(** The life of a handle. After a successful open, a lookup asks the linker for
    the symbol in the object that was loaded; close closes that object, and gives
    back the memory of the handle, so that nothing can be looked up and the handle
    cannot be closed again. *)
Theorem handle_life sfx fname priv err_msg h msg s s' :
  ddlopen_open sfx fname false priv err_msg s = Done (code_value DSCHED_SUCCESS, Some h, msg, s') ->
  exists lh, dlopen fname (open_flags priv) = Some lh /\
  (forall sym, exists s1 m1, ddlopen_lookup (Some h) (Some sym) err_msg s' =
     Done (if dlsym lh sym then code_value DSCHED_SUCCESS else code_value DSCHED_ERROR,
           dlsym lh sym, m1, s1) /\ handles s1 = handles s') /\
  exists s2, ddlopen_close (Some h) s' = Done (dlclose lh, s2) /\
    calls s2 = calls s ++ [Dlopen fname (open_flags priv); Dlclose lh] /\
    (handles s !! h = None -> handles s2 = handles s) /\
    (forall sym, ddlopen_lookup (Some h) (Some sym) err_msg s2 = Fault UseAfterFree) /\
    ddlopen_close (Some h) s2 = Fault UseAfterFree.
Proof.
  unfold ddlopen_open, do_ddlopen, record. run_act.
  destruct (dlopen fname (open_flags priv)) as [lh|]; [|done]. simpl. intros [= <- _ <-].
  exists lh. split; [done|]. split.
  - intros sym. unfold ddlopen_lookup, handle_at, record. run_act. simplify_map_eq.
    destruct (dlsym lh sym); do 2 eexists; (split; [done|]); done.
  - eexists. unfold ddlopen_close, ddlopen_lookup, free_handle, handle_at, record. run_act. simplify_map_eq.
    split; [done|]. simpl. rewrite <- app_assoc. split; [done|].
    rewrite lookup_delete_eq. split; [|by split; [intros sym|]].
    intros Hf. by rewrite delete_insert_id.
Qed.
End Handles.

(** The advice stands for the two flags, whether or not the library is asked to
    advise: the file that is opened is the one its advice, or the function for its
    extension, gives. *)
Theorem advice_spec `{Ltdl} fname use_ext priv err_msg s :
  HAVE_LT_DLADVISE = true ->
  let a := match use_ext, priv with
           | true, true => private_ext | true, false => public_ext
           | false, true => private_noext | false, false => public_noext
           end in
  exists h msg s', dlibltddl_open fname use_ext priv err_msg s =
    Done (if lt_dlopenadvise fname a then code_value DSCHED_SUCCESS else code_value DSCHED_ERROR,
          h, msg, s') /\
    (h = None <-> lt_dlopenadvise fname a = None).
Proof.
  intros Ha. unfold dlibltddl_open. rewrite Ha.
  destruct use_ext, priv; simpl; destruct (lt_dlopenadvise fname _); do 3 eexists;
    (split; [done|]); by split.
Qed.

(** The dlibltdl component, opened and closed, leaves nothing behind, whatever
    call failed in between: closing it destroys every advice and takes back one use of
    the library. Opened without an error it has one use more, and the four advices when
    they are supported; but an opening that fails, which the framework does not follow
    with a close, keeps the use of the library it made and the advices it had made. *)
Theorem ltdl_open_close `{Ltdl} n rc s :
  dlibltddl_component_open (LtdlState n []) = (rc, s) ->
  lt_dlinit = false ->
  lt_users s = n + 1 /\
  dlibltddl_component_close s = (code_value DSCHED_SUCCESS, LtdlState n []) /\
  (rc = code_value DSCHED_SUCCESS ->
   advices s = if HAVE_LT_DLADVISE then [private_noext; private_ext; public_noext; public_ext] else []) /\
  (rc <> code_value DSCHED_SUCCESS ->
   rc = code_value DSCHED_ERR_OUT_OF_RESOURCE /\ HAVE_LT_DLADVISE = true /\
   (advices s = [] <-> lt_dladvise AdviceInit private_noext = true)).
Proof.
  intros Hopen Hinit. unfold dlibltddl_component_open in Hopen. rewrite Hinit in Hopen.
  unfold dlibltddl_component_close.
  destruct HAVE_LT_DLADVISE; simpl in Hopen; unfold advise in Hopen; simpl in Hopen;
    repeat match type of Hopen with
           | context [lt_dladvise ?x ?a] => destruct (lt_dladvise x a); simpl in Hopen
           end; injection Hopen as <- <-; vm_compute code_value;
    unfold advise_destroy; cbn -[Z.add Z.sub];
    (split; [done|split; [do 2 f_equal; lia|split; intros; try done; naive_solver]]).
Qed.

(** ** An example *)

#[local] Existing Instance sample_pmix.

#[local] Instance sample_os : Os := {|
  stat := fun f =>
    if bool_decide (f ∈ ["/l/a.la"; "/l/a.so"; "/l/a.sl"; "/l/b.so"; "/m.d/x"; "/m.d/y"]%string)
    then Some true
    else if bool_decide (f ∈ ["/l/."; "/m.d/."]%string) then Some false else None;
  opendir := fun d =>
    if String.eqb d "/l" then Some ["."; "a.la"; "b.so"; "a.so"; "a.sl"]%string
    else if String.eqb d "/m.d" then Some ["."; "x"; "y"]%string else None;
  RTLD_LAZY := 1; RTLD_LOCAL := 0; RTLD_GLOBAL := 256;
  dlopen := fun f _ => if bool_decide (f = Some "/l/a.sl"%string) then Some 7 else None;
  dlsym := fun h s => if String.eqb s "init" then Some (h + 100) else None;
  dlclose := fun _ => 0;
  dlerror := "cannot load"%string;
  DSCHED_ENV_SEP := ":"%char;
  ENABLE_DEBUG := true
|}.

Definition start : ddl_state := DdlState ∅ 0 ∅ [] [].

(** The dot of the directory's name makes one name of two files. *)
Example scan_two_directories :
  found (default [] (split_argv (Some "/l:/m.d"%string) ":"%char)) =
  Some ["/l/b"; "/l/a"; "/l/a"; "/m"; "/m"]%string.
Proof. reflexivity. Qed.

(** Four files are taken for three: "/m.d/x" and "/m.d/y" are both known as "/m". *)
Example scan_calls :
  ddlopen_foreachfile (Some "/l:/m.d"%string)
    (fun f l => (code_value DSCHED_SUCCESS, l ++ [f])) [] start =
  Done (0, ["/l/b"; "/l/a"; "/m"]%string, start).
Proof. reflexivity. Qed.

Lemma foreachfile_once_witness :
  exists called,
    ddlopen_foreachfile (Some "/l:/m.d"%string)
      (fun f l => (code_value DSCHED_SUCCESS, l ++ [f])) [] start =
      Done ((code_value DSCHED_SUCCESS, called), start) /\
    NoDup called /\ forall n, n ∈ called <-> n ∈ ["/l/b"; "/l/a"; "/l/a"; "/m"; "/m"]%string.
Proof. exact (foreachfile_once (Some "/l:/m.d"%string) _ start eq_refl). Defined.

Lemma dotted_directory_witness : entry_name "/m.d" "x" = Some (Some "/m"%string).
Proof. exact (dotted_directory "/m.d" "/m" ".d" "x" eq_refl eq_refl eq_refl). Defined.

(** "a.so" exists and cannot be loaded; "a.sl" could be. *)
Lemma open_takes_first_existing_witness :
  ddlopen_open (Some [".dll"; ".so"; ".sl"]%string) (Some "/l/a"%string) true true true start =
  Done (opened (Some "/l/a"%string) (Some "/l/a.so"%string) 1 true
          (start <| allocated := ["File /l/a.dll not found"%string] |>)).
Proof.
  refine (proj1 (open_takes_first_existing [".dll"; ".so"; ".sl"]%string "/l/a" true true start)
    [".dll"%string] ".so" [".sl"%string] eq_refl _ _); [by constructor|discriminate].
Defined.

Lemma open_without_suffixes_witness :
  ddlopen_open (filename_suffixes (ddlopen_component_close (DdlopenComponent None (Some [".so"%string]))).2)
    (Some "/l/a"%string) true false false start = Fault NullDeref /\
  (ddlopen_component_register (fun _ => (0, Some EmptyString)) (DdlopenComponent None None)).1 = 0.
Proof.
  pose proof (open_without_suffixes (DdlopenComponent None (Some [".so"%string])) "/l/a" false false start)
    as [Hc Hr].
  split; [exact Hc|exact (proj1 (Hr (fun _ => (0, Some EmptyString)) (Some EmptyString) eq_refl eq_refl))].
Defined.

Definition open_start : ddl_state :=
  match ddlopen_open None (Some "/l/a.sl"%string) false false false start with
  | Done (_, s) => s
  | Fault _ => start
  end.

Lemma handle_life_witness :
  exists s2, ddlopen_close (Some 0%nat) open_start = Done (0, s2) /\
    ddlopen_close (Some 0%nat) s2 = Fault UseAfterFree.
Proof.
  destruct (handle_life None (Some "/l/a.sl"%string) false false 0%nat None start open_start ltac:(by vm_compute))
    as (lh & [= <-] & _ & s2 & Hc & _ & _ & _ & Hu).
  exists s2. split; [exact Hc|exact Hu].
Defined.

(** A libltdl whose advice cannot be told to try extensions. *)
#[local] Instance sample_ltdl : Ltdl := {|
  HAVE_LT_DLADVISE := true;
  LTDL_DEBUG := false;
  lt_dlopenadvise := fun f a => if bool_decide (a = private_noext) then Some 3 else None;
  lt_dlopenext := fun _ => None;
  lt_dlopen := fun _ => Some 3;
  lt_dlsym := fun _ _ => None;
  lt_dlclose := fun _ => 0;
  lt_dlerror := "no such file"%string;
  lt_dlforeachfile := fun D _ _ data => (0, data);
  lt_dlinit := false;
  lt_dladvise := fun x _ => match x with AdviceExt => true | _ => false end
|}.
▬▬▬
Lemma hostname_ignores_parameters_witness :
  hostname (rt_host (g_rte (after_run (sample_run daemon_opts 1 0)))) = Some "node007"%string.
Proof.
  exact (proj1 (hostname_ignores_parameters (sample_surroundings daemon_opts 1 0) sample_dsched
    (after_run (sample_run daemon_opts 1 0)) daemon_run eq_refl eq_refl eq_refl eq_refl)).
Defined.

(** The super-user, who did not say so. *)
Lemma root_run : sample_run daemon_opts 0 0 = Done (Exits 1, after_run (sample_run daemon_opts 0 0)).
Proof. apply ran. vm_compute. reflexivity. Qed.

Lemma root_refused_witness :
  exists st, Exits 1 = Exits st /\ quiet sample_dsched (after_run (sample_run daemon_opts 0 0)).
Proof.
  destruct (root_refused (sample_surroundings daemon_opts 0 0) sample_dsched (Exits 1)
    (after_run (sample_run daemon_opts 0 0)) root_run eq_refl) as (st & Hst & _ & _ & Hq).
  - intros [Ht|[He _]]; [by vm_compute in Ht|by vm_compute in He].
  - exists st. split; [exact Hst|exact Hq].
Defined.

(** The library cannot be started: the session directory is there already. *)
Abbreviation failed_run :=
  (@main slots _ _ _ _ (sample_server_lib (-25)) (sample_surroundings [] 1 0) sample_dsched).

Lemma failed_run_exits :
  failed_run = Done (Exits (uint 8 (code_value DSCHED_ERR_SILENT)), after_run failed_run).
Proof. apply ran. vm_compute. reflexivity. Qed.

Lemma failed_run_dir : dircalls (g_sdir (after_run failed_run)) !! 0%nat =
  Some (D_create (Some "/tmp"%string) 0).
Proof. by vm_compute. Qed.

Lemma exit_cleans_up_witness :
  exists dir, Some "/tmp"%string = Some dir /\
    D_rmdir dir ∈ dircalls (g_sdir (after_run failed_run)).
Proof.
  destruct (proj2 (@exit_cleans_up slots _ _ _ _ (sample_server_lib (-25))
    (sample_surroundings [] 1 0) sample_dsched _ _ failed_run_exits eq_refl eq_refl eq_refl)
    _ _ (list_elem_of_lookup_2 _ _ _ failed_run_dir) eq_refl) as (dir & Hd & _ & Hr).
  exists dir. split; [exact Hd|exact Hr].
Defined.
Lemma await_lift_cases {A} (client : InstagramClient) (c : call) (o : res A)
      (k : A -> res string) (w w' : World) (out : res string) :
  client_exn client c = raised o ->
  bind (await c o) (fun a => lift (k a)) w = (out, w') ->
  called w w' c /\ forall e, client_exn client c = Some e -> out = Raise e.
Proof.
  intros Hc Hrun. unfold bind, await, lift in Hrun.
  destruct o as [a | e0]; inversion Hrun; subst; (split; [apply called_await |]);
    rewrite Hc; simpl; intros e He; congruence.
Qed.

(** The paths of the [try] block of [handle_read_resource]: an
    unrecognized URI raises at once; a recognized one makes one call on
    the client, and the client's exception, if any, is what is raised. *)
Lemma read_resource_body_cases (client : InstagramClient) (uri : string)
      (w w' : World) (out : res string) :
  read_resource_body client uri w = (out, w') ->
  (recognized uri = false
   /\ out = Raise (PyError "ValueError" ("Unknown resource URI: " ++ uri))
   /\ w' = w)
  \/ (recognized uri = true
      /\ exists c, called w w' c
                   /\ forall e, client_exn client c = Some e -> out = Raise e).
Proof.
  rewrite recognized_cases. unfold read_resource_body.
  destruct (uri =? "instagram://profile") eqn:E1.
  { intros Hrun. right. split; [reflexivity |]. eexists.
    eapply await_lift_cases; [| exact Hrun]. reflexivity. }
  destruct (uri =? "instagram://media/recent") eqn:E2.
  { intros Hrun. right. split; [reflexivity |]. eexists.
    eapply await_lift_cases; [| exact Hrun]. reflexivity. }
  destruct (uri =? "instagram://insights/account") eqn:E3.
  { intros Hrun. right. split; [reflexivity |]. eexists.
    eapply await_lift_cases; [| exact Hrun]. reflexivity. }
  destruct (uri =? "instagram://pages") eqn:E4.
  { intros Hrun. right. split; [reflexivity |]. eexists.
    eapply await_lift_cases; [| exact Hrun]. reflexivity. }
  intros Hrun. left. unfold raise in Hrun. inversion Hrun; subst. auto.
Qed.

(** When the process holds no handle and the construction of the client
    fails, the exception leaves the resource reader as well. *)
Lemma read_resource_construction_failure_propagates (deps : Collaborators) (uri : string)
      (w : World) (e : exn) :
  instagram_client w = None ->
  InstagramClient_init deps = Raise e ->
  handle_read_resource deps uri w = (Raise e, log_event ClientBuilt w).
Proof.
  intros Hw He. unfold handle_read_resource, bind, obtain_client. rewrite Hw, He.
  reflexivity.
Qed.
▬▬▬
Work task: Within the material, how many lines hold "rewrite"? Say only the number.

Exercise result: 8